Surface electrodes ipsilateral to the surgical field (and also ipsilateral to the stimulation side) attached to the endotracheal tube can be used to record the ipsilateral R1 (iR1) and R2 (iR2) responses of the LAR. The iR1 and iR2 responses were defined as the short and long-latency responses, respectively, elicited in the ipsilateral vocal fold muscles relative to the stimulating side. For example, the device shown in <FIG> can be adapted and configured such that posterior pair of electrodes <NUM> act as the stimulating electrodes and due to their posterior position, these electrodes <NUM> will elicit an ipsilateral response that is recoded by an ipsilateral recording electrode, such as electrode(s) <NUM> and/or <NUM>. In yet another electrode arrangement, the device of <FIG> can be modified such that that the stimulating electrodes <NUM> can be eliminated or rendered inactive and for each of the pairs of electrodes <NUM>, <NUM>, the posterior electrode of the pair acts as a stimulating electrode, while the anterior electrode of the pair acts as the recording electrode. In this manner, the recording and stimulating electrodes are located on the same side of the tube. Ipsilateral iR1 recording can be achieved by separation of the stimulation electrode(s) from the recording electrode(s) with the stimulation electrode(s) being placed posterior to the recording electrode(s). It will be understood that these teachings can also be implemented in tubes having other constructions such as the other ones described herein.

Monitoring both sensory and motor pathways of the laryngeal nerves during neck surgery can be accomplished by eliciting the LAR in patients under total intravenous general anesthesia. This novel methodology is simple, noninvasive and widely applicable as it uses a commercially available endotracheal tube for stimulating laryngeal mucosa on one side and recording ipsilateral vocal fold responses on the same side (iR1 and iR2).

It will be understood that the foregoing dimensions are only exemplary in nature and therefore are not limiting of the present invention.
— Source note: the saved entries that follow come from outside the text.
(** X16: [pickFirstNonNull] returns a value exactly when it is the first of
    its arguments that is neither missing nor empty, and [null] exactly
    when there is none. *)
Theorem pickFirstNonNull_is_first_defined (values : list (option jsstring)) :
  (forall v,
      pickFirstNonNull values = Some v <->
      exists before after,
        values = before ++ Some v :: after
        /\ defined (Some v) = true
        /\ Forall (fun x => defined x = false) before)
  /\ (pickFirstNonNull values = None <->
      Forall (fun x => defined x = false) values).
Proof.
  split; [intros v; apply pickFirstNonNull_first
         | apply pickFirstNonNull_none].
Qed.

Lemma roundDiv_bounds n d :
  0 < d -> 2 * d * roundDiv n d <= 2 * n + d < 2 * d * roundDiv n d + 2 * d.
Proof.
  intros Hd. unfold roundDiv.
  pose proof (Z.div_mod (2 * n + d) (2 * d)) as E.
  pose proof (Z.mod_pos_bound (2 * n + d) (2 * d)) as B.
  lia.
Qed.

(** X17: A flight duration, when one is reported, is a positive number of
    minutes, and both times parse; when the two are no more than [2^53]
    milliseconds apart, as any two dates within 285,000 years are, it is
    within half a minute of the time from the departure to the arrival.
    None is reported when the arrival is less than half a minute after
    the departure. *)
Theorem duration_is_positive_and_rounded env depIso arrIso :
  (forall d,
      computeDurationMinutes env depIso arrIso = Some d ->
      exists dep arr,
        parseDate env depIso = Some dep /\ parseDate env arrIso = Some arr
        /\ 0 < d
        /\ (Z.abs (arr - dep) <= 2 ^ 53 ->
            arr - dep - 30000 < 60000 * d <= arr - dep + 30000))
  /\ (forall dep arr,
         parseDate env depIso = Some dep -> parseDate env arrIso = Some arr ->
         arr - dep < 30000 ->
         computeDurationMinutes env depIso arrIso = None).
Proof.
  assert (Neg : forall x, x <= 0 ->
            mathRound (quotient (ofInteger x) 60000) <= 0).
  { intros x Hx. apply NumberFacts.mathRound_quotient_nonpos; [lia |].
    apply Z.leb_le. rewrite NumberFacts.ofInteger_sign.
    apply Z.leb_le, Hx. }
  assert (Pos : forall x, 0 < x <= 2 ^ 53 ->
            mathRound (quotient (ofInteger x) 60000) = roundDiv x 60000).
  { intros x Hx. rewrite NumberFacts.ofInteger_exact by lia.
    apply NumberFacts.mathRound_quotient_minutes, Hx. }
  unfold computeDurationMinutes, minus. split.
  - intros d. destruct (parseDate env depIso) as [dep|]; [|discriminate].
    destruct (parseDate env arrIso) as [arr|]; [|discriminate].
    cbv zeta.
    destruct (0 <? mathRound (quotient (ofInteger (arr - dep)) 60000)) eqn:P;
      [|discriminate].
    intros [= <-]. exists dep, arr. apply Z.ltb_lt in P.
    split; [reflexivity|]. split; [reflexivity|]. split; [exact P|].
    intros B.
    destruct (Z_le_gt_dec (arr - dep) 0) as [N | G].
    + specialize (Neg _ N). lia.
    + rewrite Pos by lia.
      pose proof (roundDiv_bounds (arr - dep) 60000 ltac:(lia)). lia.
  - intros dep arr -> -> H. cbv zeta.
    destruct (0 <? mathRound (quotient (ofInteger (arr - dep)) 60000)) eqn:P;
      [|reflexivity].
    apply Z.ltb_lt in P.
    destruct (Z_le_gt_dec (arr - dep) 0) as [N | G].
    + specialize (Neg _ N). lia.
    + rewrite Pos in P
        by (change (2 ^ 53) with 9007199254740992; lia).
      pose proof (roundDiv_bounds (arr - dep) 60000 ltac:(lia)). lia.
Qed.

(** Beyond [2^53] milliseconds the difference itself is rounded: from
    the first instant a date can hold to one 522,000 years later, the
    duration reported is a minute more than the exact one. *)
Example duration_of_an_extreme_span :
  mathRound (quotient (minus 7852674416669999 (-8640000000000000)) 60000)
  = 274877906945
  /\ roundDiv (7852674416669999 - -8640000000000000) 60000 = 274877906944.
Proof. vm_compute. split; reflexivity. Qed.

Lemma duration_is_positive_and_rounded_witness :
  exists dep arr,
    parseDate serverHost (Some (js "2024-08-15T01:00:00Z")) = Some dep
    /\ parseDate serverHost (Some (js "2024-08-15T03:29:40Z")) = Some arr
    /\ 0 < 150
    /\ (Z.abs (arr - dep) <= 2 ^ 53 ->
        arr - dep - 30000 < 60000 * 150 <= arr - dep + 30000).
Proof.
  apply (proj1 (duration_is_positive_and_rounded serverHost
                  (Some (js "2024-08-15T01:00:00Z"))
                  (Some (js "2024-08-15T03:29:40Z"))) 150).
  vm_compute; reflexivity.
Defined.

End FlightProps.

(* ===================================================================== *)
(** ** The three lists of stops, filtered *)
(* ===================================================================== *)

Module StopProps.

Import Detail DetailFacts.




(** The block list of the mid stops is made of the two lists as they are
    shown, after their cap: a fourth pickup address, which the cap cuts
    from the pickup list, can be listed as a mid stop. *)
Example fourth_pickup_can_be_a_mid_stop :
  let description :=
    js "上車地址：中山路1號、民生路2號、信義路3號、忠孝路4號
→ 忠孝路4號" in
  pickupAddresses description
  = [js "中山路1號"; js "民生路2號"; js "信義路3號"]
  /\ midStops description = [js "忠孝路4號"].
Proof. by_computation. Qed.



End StopProps.

(* ===================================================================== *)
(** ** The mid-stop line of the detail view *)
(* ===================================================================== *)

Module MidLineFacts.

Import DateTime Detail SmartLinks DetailView ViewAux.

(** An anchored pattern matches at the start of the text or nowhere. *)
Lemma searchFrom_anchored r c pre s :
  searchFrom (Seq Bol r) (c :: pre) s = None.
Proof.
  revert c pre. induction s as [|x s IH]; intros c pre; cbn.
  - reflexivity.
  - apply IH.
Qed.

Lemma test_anchored r s :
  test (Seq Bol r) s
  = match matchAt (Seq Bol r) [] s with Some _ => true | None => false end.
Proof.
  unfold test, exec. destruct s as [|x s]; cbn [searchFrom].
  - destruct (matchAt _ _ _); reflexivity.
  - destruct (matchAt _ _ _); [reflexivity|].
    rewrite searchFrom_anchored. reflexivity.
Qed.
The size of the electrodes and the relative placements thereof can therefore differ from the foregoing example.

It is to be understood that like numerals in the drawings represent like elements through the several figures, and that not all components and/or steps described and illustrated with reference to the figures are required for all embodiments or arrangements.

Claim 1:
An endotracheal tube (<NUM>) for intraoperatively monitoring laryngeal and vagus nerves by eliciting laryngeal adductor response (LAR) in a patient that is under general anesthesia, that is of a type that preserves LAR, and by monitoring contralateral responses of the LAR that are detected after application of electrical stimulation, the endotracheal tube (<NUM>) comprising:
an endotracheal tube body (<NUM>) having a first inflatable member (<NUM>) and an electrode area (<NUM>) that includes a plurality of surface based electrodes,
- wherein the surface based electrodes includes a first surface based electrode (<NUM>) that is located along a first side of the endotracheal tube and a second surface based electrode (<NUM>) that is located along a second side of the endotracheal tube, wherein each of the first and second surface based electrodes (<NUM>, <NUM>) being configured to emit electrical stimulation and record the responses of the LAR;
- wherein the electrode area (<NUM>) has a generally triangular shaped cross-section configured for mating with a larynx anatomy of the patient;
- wherein the generally triangular shaped cross-section being defined by a first side wall and a second side wall, the first side wall including the first surface based electrode (<NUM>) which comprises a first array (<NUM>) of the surface based electrodes (<NUM>, <NUM>) and the second side wall including the second surface based electrode (<NUM>) which comprises a second array (<NUM>) of the surface based electrodes (<NUM>, <NUM>).